Biernacki attempts a wholesale indictment of the practice of “coding” texts as a social scientific technique. Through careful attempts to replicate three studies, Biernacki seeks to show that the attempt to bridge interpretive and analytical sociology by sampling and categorizing bits of text is “unfeasible.” Essentially, I believe he hopes to demonstrate a kind of methodological “non-overlapping magisteria” claim: that interpretive approaches are sui generis and uniquely capable of successfully comprehending textual and cultural evidence, and analytical techniques are epistemologically bankrupt. He does so by a cherished if underused scientific technique: replication, in this case of three important works in cultural sociology. The works are Bearman and Stovel’s “Becoming a Nazi: A Model for Narrative Networks” (Poetics, March 2000); John Evans’s 2001 book, Playing God? , on which Biernacki has already commented extensively and very similarly; and Wendy Griswold’s 1987 “The Fabrication of Meaning”.
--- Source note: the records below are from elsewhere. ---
(* ===== verification/TraceFormat.v ===== *)
(** Constants of the trace stream ([crates/core/src/trace/format.rs]). *)

From stdpp Require Import base numbers list option.
From Stdlib Require Import Ascii String.
From S2P Require Import Prelude.

#[local] Open Scope Z_scope.

(** [str::as_bytes]. *)
Definition as_bytes (s : string) : list Z :=
  (fun c => Z.of_N (N_of_ascii c)) <$> list_ascii_of_string s.

Definition MAGIC : list Z := as_bytes "CORACLE"%string ++ [1].

Definition FORMAT_VERSION : Z := 1.
Definition PRODUCER_CORACLE : Z := 2.
Definition FILE_HEADER_BYTES : Z := 80.
Definition RECORD_HEADER_BYTES : Z := 8.
Definition REG_DELTA_BYTES : Z := 16.
Definition BLOCK_PREFIX_BYTES : Z := 32.
Definition PRODUCER_NAME_BYTES : Z := 32.
Definition MAX_DELTAS_PER_BLOCK : Z := 255.

Module record_type.

Definition BLOCK : Z := 1.
Definition EXCEPTION : Z := 2.
Definition MARKER : Z := 3.
Definition END_ : Z := 4.

End record_type.

Module stream_flags.

Definition PRECISE_FP : Z := Z.shiftl 1 0.
Definition HAS_VREGS : Z := Z.shiftl 1 1.
Definition HAS_SYSREGS : Z := Z.shiftl 1 2.
Definition BLOCK_DELTAS : Z := Z.shiftl 1 3.

End stream_flags.

Module MarkerKind.

Inductive MarkerKind : Type := TraceStart | Reset_ | Annotation.

Definition as_Z (self : MarkerKind) : Z :=
  match self with TraceStart => 1 | Reset_ => 2 | Annotation => 3 end.

End MarkerKind.

Abbreviation MarkerKind := MarkerKind.MarkerKind.

Module EndReason.

Inductive EndReason : Type := Normal | LimitReached | GuestHalt.

Definition as_Z (self : EndReason) : Z :=
  match self with Normal => 0 | LimitReached => 1 | GuestHalt => 2 end.

End EndReason.

Abbreviation EndReason := EndReason.EndReason.

Module DisconType.

Inductive DisconType : Type := Interrupt | Exception | HostCall.

Definition as_Z (self : DisconType) : Z :=
  match self with Interrupt => 1 | Exception => 2 | HostCall => 4 end.

End DisconType.

Abbreviation DisconType := DisconType.DisconType.

Definition FEATURE_MASK : string :=
  "armv8.0-a+el1+nolse+nosve+nopauth+nomte+nobti+qemucrypto"%string.

Definition FNV_OFFSET_BASIS : Z := 0xcbf29ce484222325.
Definition FNV_PRIME : Z := 0x100000001b3.

(** 64-bit FNV-1a. *)
Definition fnv1a (text : string) : Z :=
  foldl (fun hash byte => wmul 64 (Z.lxor hash byte) FNV_PRIME) FNV_OFFSET_BASIS (as_bytes text).

Definition CPU_FEATURE_ID : Z := fnv1a FEATURE_MASK.

Lemma as_bytes_is_byte (s : string) : Forall is_byte (as_bytes s).
Proof.
  unfold as_bytes. apply Forall_fmap, Forall_forall. intros c _. unfold compose, is_byte.
  pose proof (N_ascii_bounded c). lia.
Qed.

#[export] Hint Resolve as_bytes_is_byte : coracle.
Lemma readWords_bytes (l pre rest : list Z) (offset : nat) :
  Forall word l -> length pre = offset ->
  readWords (pre ++ words_bytes l ++ rest) offset (length l) = Ok l.
Proof. intros Hl Hpre. apply readWords_from_bytes; [exact Hl | lia]. Qed.

Definition delta_wf (d : RegDelta) : Prop :=
  in_range 16 (RegDelta.reg_id d) /\ word (RegDelta.value d).

Lemma readDeltas_bytes (ds : list RegDelta) (pre rest : list Z) (cursor : nat) :
  Forall delta_wf ds -> length pre = cursor ->
  readDeltas (pre ++ mjoin (delta_bytes <$> ds) ++ rest) cursor (length ds) = Ok ds.
Proof.
  intros Hds. revert pre cursor. induction Hds as [| [id value] ds [Hid Hv] Hds IH];
    intros pre cursor Hpre; [reflexivity |]. cbn in Hid, Hv.
  cbn [readDeltas length].
  change (mjoin (delta_bytes <$> RegDelta.mk id value :: ds))
    with ((to_le_bytes 2 id ++ replicate 6 0 ++ to_le_bytes 8 value) ++ mjoin (delta_bytes <$> ds)).
  rewrite <- !app_assoc.
  rewrite getUint_at by (try apply u16_bytes; congruence || assumption).
  cbn [mbind read_bind].
  rewrite (app_assoc (to_le_bytes 2 id)), (app_assoc pre).
  rewrite (getUint_at 8) by first
    [ rewrite !length_app, length_to_le_bytes, length_replicate; lia | apply word_bytes, Hv ].
  rewrite (app_assoc _ (to_le_bytes 8 value)), IH; [reflexivity |].
  rewrite !length_app, !length_to_le_bytes, length_replicate. lia.
Qed.

(** ** Records, field by field *)

(** The bytes of a record, whoever wrote it. *)
Definition record_bytes (r : Record_) : list Z :=
  match r with
  | Block pc icount nInsns deltas =>
      let n := Z.of_nat (length deltas) in
      record_header record_type.BLOCK n (BLOCK_PREFIX_BYTES + n * REG_DELTA_BYTES) ++
      words_bytes [pc; icount] ++ to_le_bytes 2 nInsns ++ replicate 6 0 ++
      mjoin (delta_bytes <$> deltas)
  | Exception e =>
      record_header record_type.EXCEPTION 0 1000 ++
      words_bytes [reader.icount e; fromPc e; toPc e] ++
      to_le_bytes 4 (disconType e) ++ to_le_bytes 4 0 ++
      words_bytes (x e ++ [reader.pc e; pstate e] ++ sysreg e ++ [fpcr e; fpsr e] ++ v e)
  | Marker icount kind value =>
      record_header record_type.MARKER 0 32 ++ words_bytes [icount; kind; value]
  | End_ icount reason => record_header record_type.END_ 0 24 ++ words_bytes [icount; reason]
  | Unknown type => record_header type 0 8
  end.

Record exception_wf (e : Exception_) : Prop := {
  wf_icount : word (reader.icount e);
  wf_from : word (fromPc e);
  wf_to : word (toPc e);
  wf_discon : in_range 32 (disconType e);
  wf_x : Forall word (x e);
  wf_x_length : length (x e) = 32%nat;
  wf_pc : word (reader.pc e);
  wf_pstate : word (pstate e);
  wf_sysreg : Forall word (sysreg e);
  wf_sysreg_length : length (sysreg e) = 20%nat;
  wf_fpcr : word (fpcr e);
  wf_fpsr : word (fpsr e);
  wf_v : Forall word (v e);
  wf_v_length : length (v e) = 64%nat
}.

(** Fields that fit where they are written. *)
Definition record_wf (r : Record_) : Prop :=
  match r with
  | Block pc icount nInsns deltas =>
      word pc /\ word icount /\ in_range 16 nInsns /\ Forall delta_wf deltas /\
      (length deltas <= 255)%nat
  | Exception e => exception_wf e
  | Marker icount kind value => word icount /\ word kind /\ word value
  | End_ icount reason => word icount /\ word reason
  | Unknown type => 4 < type < 256
  end.

Lemma length_record_header (record flags len : Z) : length (record_header record flags len) = 8%nat.
Proof. reflexivity. Qed.

Lemma length_deltas_bytes (ds : list RegDelta) :
  length (mjoin (delta_bytes <$> ds)) = (length ds * 16)%nat.
Proof.
  induction ds as [| d ds IH]; [reflexivity |].
  change (mjoin (delta_bytes <$> d :: ds)) with (delta_bytes d ++ mjoin (delta_bytes <$> ds)).
  rewrite length_app, IH. cbn [length Nat.mul]. f_equal.
Qed.

Lemma length_block_record (pc icount nInsns : Z) (ds : list RegDelta) :
  length (record_bytes (Block pc icount nInsns ds)) = (32 + length ds * 16)%nat.
Proof.
  cbn [record_bytes]. cbv zeta. rewrite !length_app, length_deltas_bytes, length_words_bytes.
  reflexivity.
Qed.

Lemma length_exception_record (e : Exception_) :
  exception_wf e -> length (record_bytes (Exception e)) = 1000%nat.
Proof.
  intros He. cbn [record_bytes]. rewrite !length_app, !length_words_bytes, !length_app.
  rewrite (wf_x_length _ He), (wf_sysreg_length _ He), (wf_v_length _ He). reflexivity.
Qed.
I say “I believe” that is the point of the book, because unlike his prior book (The Fabrication of Labor, a magnificent historical study demonstrating the independent effect of national culture on early modern economic organization in England and Germany) the argument in Reinventing is hidden behind a smokescreen of arrogant posturing, making it difficult to evaluate the underlying idea and its defense.
In short, while there are some apt points in the book, in general it is pompous in style, muddled in evidence, vastly overstated in scope, mean-spirited in approach, and epistemologically indefensible.
I begin by identifying and evaluating four points that run through Biernacki’s argument. I then demonstrate the grounds for each of my charges above. I close with some thoughts on the book as a whole and the controversy surrounding its publication.
Point 1: Textual wholism. This claim runs throughout the book, and is the most consistent ontological claim. Here’s one example, from page 11:
[Using] ritual productions…. you can rip everyday implements or emblems out of their original contexts and find new ways for them to work as “symbols” in the cleansed space of the performance. Yesterday’s wine turns to Christ’s blood at the Last Supper or Halloween cloaks into Shakespearean robes. The coding of texts works much the same way, because the operation assumes one can convert regenerating meanings into an isolated token, a datum label. It dissolves an opus’s multilayered architecture and resonances into a discrete, single-level cipher (or linear string of ciphers) that can be brought into previously unimaginable relations to each other.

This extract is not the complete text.